SUPPLIED RECORDS ::
* * * * * * *
(* ===== verification/OrgMembers.v ===== *)
(** * Organisation and project service: memberships as a map
    (what handler.go promises about the members of groups)

    The memberships are a finite map from users and groups to roles.  [mstep] says how the
    map may change; every request refines a sequence of such steps, so that an
    administrator of a group is made by a holder of the admin panel only. *)

From stdpp Require Import base gmap strings list fin_maps relations.
From Stdlib Require Import ZArith Lia Ascii.
From S2P Require Import Prelude GoValue Store EventBus Crud Tx Projection InputLimits Config Auth Guards SchedulerHttp ServiceHttp Tables ServiceProjection PolicyIdentity OrgIdentity OrgGroups OrgGroupHandlers OrgProjects OrgProjectHandlers OrgService OrgEffects.
Local Open Scope Z_scope.
Local Open Scope go_scope.

(** ** Records filed under two names *)

(** Memberships, direct members and quotas are filed under a composed key, a user and a
    group or a project and a user, joined by a colon; older records use a slash.  [pairs]
    relates such a resource to the finite map it stands for. *)

Definition filed_in (resource : string) (s : store) : Prop := forall id rc, Get s resource id = Some rc -> rec_ID rc = id.

Lemma slash_no_colon u g id : colon_free u -> colon_free g -> id = u +:+ "/" +:+ g -> colon_free id.
Proof.
  intros Hu Hg ->. unfold colon_free in *. rewrite !bytes_of_app. change (bytes_of "/") with ["/"%char]. unfold colon in *.
  rewrite !elem_of_app, list_elem_of_singleton. intros [?|[?|?]]; done.
Qed.
Lemma join_has_colon a b : ~ colon_free (a +:+ ":" +:+ b).
Proof. unfold colon_free. rewrite !bytes_of_app. change (bytes_of ":") with [colon]. set_solver. Qed.

(** ** Deleting rows in a transaction *)

Lemma delete_where_tx_store {E} res p (t : fallbackStoreTx) :
  tx_store (delete_where_tx (E := E) res p t).1 = fold_left (fun s i => (Delete s res i).1) (ids_where (tx_store t) res p) (tx_store t) /\
  exists n, (delete_where_tx (E := E) res p t).2 = Ok n.
Proof.
  unfold delete_where_tx. generalize (ids_where (tx_store t) res p) 0. intros ids. revert t.
  induction ids as [|i ids IH]; intros t n; cbn [delete_counted_tx fold_left]; [eauto|]. unfold stm_bind, tx_Delete.
  destruct (Delete (tx_store t) res i) as [s b]. cbn [fst]. apply IH.
Qed.

(** The rows that do not match remain. *)
Lemma delete_where_Get {E} res p t res' id : filed_in res (tx_store t) ->
  Get (tx_store (delete_where_tx (E := E) res p t).1) res' id =
  match Get (tx_store t) res' id with
  | Some rc => if bool_decide (res' = res) && p (rec_Data rc) then None else Some rc
  | None => None
  end.
Proof.
  intros Hf. rewrite (proj1 (delete_where_tx_store res p t)), fold_Delete_Get.
  assert (id ∈ ids_where (tx_store t) res p <-> exists rc, Get (tx_store t) res id = Some rc /\ p (rec_Data rc) = true) as Hi.
  { unfold ids_where. rewrite list_elem_of_In, in_map_iff. split.
    - intros (rc & <- & [Hin Hp]%filter_In). apply list_elem_of_In, elem_of_List in Hin as [i Hg]. exists rc. split; [|done]. by rewrite (Hf _ _ Hg).
    - intros (rc & Hg & Hp). exists rc. split; [by apply Hf|]. apply filter_In. split; [|done]. apply list_elem_of_In, elem_of_List. eauto. }
  case_decide as Hd.
  - destruct Hd as [-> (rc & Hg & Hp)%Hi]. rewrite Hg, Hp. by rewrite bool_decide_true.
  - destruct (Get (tx_store t) res' id) as [rc|] eqn:Eg; [|done]. case_bool_decide as Hr; [|done]. subst. destruct (p (rec_Data rc)) eqn:Ep; [|done].
    destruct Hd. split; [done|]. apply Hi. eauto.
Qed.

Lemma filed_in_delete_where {E} res p t : filed_in res (tx_store t) -> filed_in res (tx_store (delete_where_tx (E := E) res p t).1).
Proof. intros Hf id rc. rewrite delete_where_Get by done. destruct (Get _ _ _) as [rc'|] eqn:Eg; [|done]. destruct (_ && _); [done|]. intros [= <-]. by apply Hf. Qed.

Lemma filed_in_Create res s d i t : filed_in res s -> filed_in res (Create s res d i t).1.
Proof.
  intros Hf id rc. destruct (Create s res d i t) as [s' [rc'|e]] eqn:E; cbn [fst].
  - apply Create_ok in E as (_ & Hi & _ & _ & _ & _ & Hg). rewrite Hg. case_decide as Hd; [|apply Hf]. intros [= <-]. by destruct Hd as [_ <-].
  - apply Create_err in E as (_ & _ & Hg). rewrite Hg. apply Hf.
Qed.
Lemma filed_in_Update res s i d t : filed_in res s -> filed_in res (Update s res i d t).1.
Proof.
  intros Hf id rc. pose proof (Update_cases s res i d t) as HU.
  destruct (Update s res i d t) as [s' [rc'|]], (Get s res i) as [old|] eqn:Eo; try done; cbn [fst]; [|subst; apply Hf].
  destruct HU as (_ & Hi & _ & _ & _ & Hg). rewrite Hg. case_decide as Hd; [|apply Hf]. intros [= <-]. destruct Hd as [_ <-]. rewrite Hi. by eapply Hf.
Qed.
Lemma filed_in_Delete res s i : filed_in res s -> filed_in res (Delete s res i).1.
Proof. intros Hf id rc. rewrite Delete_Get. case_decide; [done|apply Hf]. Qed.

(** ** Pairs *)

Definition pkey_id (k : string * string) : string := k.1 +:+ ":" +:+ k.2.
Definition pkey_wf (k : string * string) : Prop := colon_free k.1 /\ colon_free k.2.

Lemma pkey_id_inj k k' : pkey_wf k -> pkey_wf k' -> pkey_id k = pkey_id k' -> k = k'.
Proof. destruct k, k'. unfold pkey_id. cbn [fst snd]. intros [H1 _] [H2 _] He. by apply join_colon_inj in He as [-> ->]. Qed.

Section Pairs.
Context {V : Type} (res : string) (keys1 keys2 : list string) (vrow : V -> object -> Prop).

Definition prow (k : string * string) (v : V) (d : object) : Prop := TextValue d keys1 = k.1 /\ TextValue d keys2 = k.2 /\ vrow v d.
Definition pairs (s : store) (M : gmap (string * string) V) : Prop := table pkey_id pkey_wf prow res s M /\ filed_in res s.

(** The lookups of the repositories: by a key, else by the row. *)
Definition pair_matches (x y : string) (rc : record) : bool :=
  String.eqb (TextValue (rec_Data rc) keys1) x && String.eqb (TextValue (rec_Data rc) keys2) y.
Definition pair_record (s : store) (x y : string) : option record :=
  match get_first s res [x +:+ ":" +:+ y; x +:+ "/" +:+ y] with
  | Some rc => Some rc
  | None => List.find (pair_matches x y) (List_ s res)
  end.

Lemma pairs_same s s' M : bucket s' res = bucket s res -> pairs s M -> pairs s' M.
Proof.
  intros Hb [Ht Hf]. split; [eapply table_same; [|done]; intros id; unfold Get; by rewrite Hb|]. intros id rc. unfold Get. rewrite Hb. apply Hf.
Qed.

(** No record is filed under a key with a slash. *)
Lemma pairs_no_slash s M x y : pairs s M -> pkey_wf (x, y) -> Get s res (x +:+ "/" +:+ y) = None.
Proof.
  intros [[H1 _] _] [Hx Hy]. destruct (Get s res (x +:+ "/" +:+ y)) as [rc|] eqn:Es; [|done]. destruct (H1 _ _ Es) as (k & v & Hi & _).
  exfalso. eapply (join_has_colon k.1 k.2), slash_no_colon; [exact Hx|exact Hy|]. symmetry. exact Hi.
Qed.

(** A row that names the pair is the record of the pair. *)
Lemma pairs_match s M x y id rc : pairs s M -> Get s res id = Some rc -> pair_matches x y rc = true -> is_Some (M !! (x, y)).
Proof.
  intros [[H1 _] _] Hg Hm. destruct (H1 _ _ Hg) as ([k1 k2] & v & _ & _ & Hk & H2 & H3 & _). cbn [fst snd] in *. unfold pair_matches in Hm. rewrite H2, H3 in Hm.
  apply andb_true_iff in Hm as [<-%String.eqb_eq <-%String.eqb_eq]. eauto.
Qed.

Lemma pairs_find s M x y : pairs s M -> pkey_wf (x, y) ->
  match M !! (x, y) with
  | Some v => exists rc, pair_record s x y = Some rc /\ Get s res (x +:+ ":" +:+ y) = Some rc /\ prow (x, y) v (rec_Data rc)
  | None => pair_record s x y = None /\ Get s res (x +:+ ":" +:+ y) = None
  end.
Proof.
  intros HP Hw. pose proof (table_get pkey_id pkey_wf prow pkey_id_inj _ _ _ (x, y) Hw (proj1 HP)) as Hg. unfold pair_record, get_first.
  change (pkey_id (x, y)) with (x +:+ ":" +:+ y) in Hg. destruct (M !! (x, y)) as [v|] eqn:E.
  { destruct Hg as (rc & Hr & Hrow). exists rc. by rewrite Hr. }
  rewrite Hg, (pairs_no_slash s M x y HP Hw). split; [|done]. apply find_none_spec, Forall_forall. intros rc [id Hid]%elem_of_List.
  apply not_true_iff_false. intros Hm. destruct (pairs_match s M x y id rc HP Hid Hm) as [v Hv]. congruence.
Qed.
* * * * * * *
In the listing above, find the line with "tx_store (delete_where_tx (E := E) res p t).1 = fold_left" and the line with "Get (tx_store (delete_where_tx", then reproduce both and every line between them exactly.

  tx_store (delete_where_tx (E := E) res p t).1 = fold_left (fun s i => (Delete s res i).1) (ids_where (tx_store t) res p) (tx_store t) /\
  exists n, (delete_where_tx (E := E) res p t).2 = Ok n.
Proof.
  unfold delete_where_tx. generalize (ids_where (tx_store t) res p) 0. intros ids. revert t.
  induction ids as [|i ids IH]; intros t n; cbn [delete_counted_tx fold_left]; [eauto|]. unfold stm_bind, tx_Delete.
  destruct (Delete (tx_store t) res i) as [s b]. cbn [fst]. apply IH.
Qed.

(** The rows that do not match remain. *)
Lemma delete_where_Get {E} res p t res' id : filed_in res (tx_store t) ->
  Get (tx_store (delete_where_tx (E := E) res p t).1) res' id =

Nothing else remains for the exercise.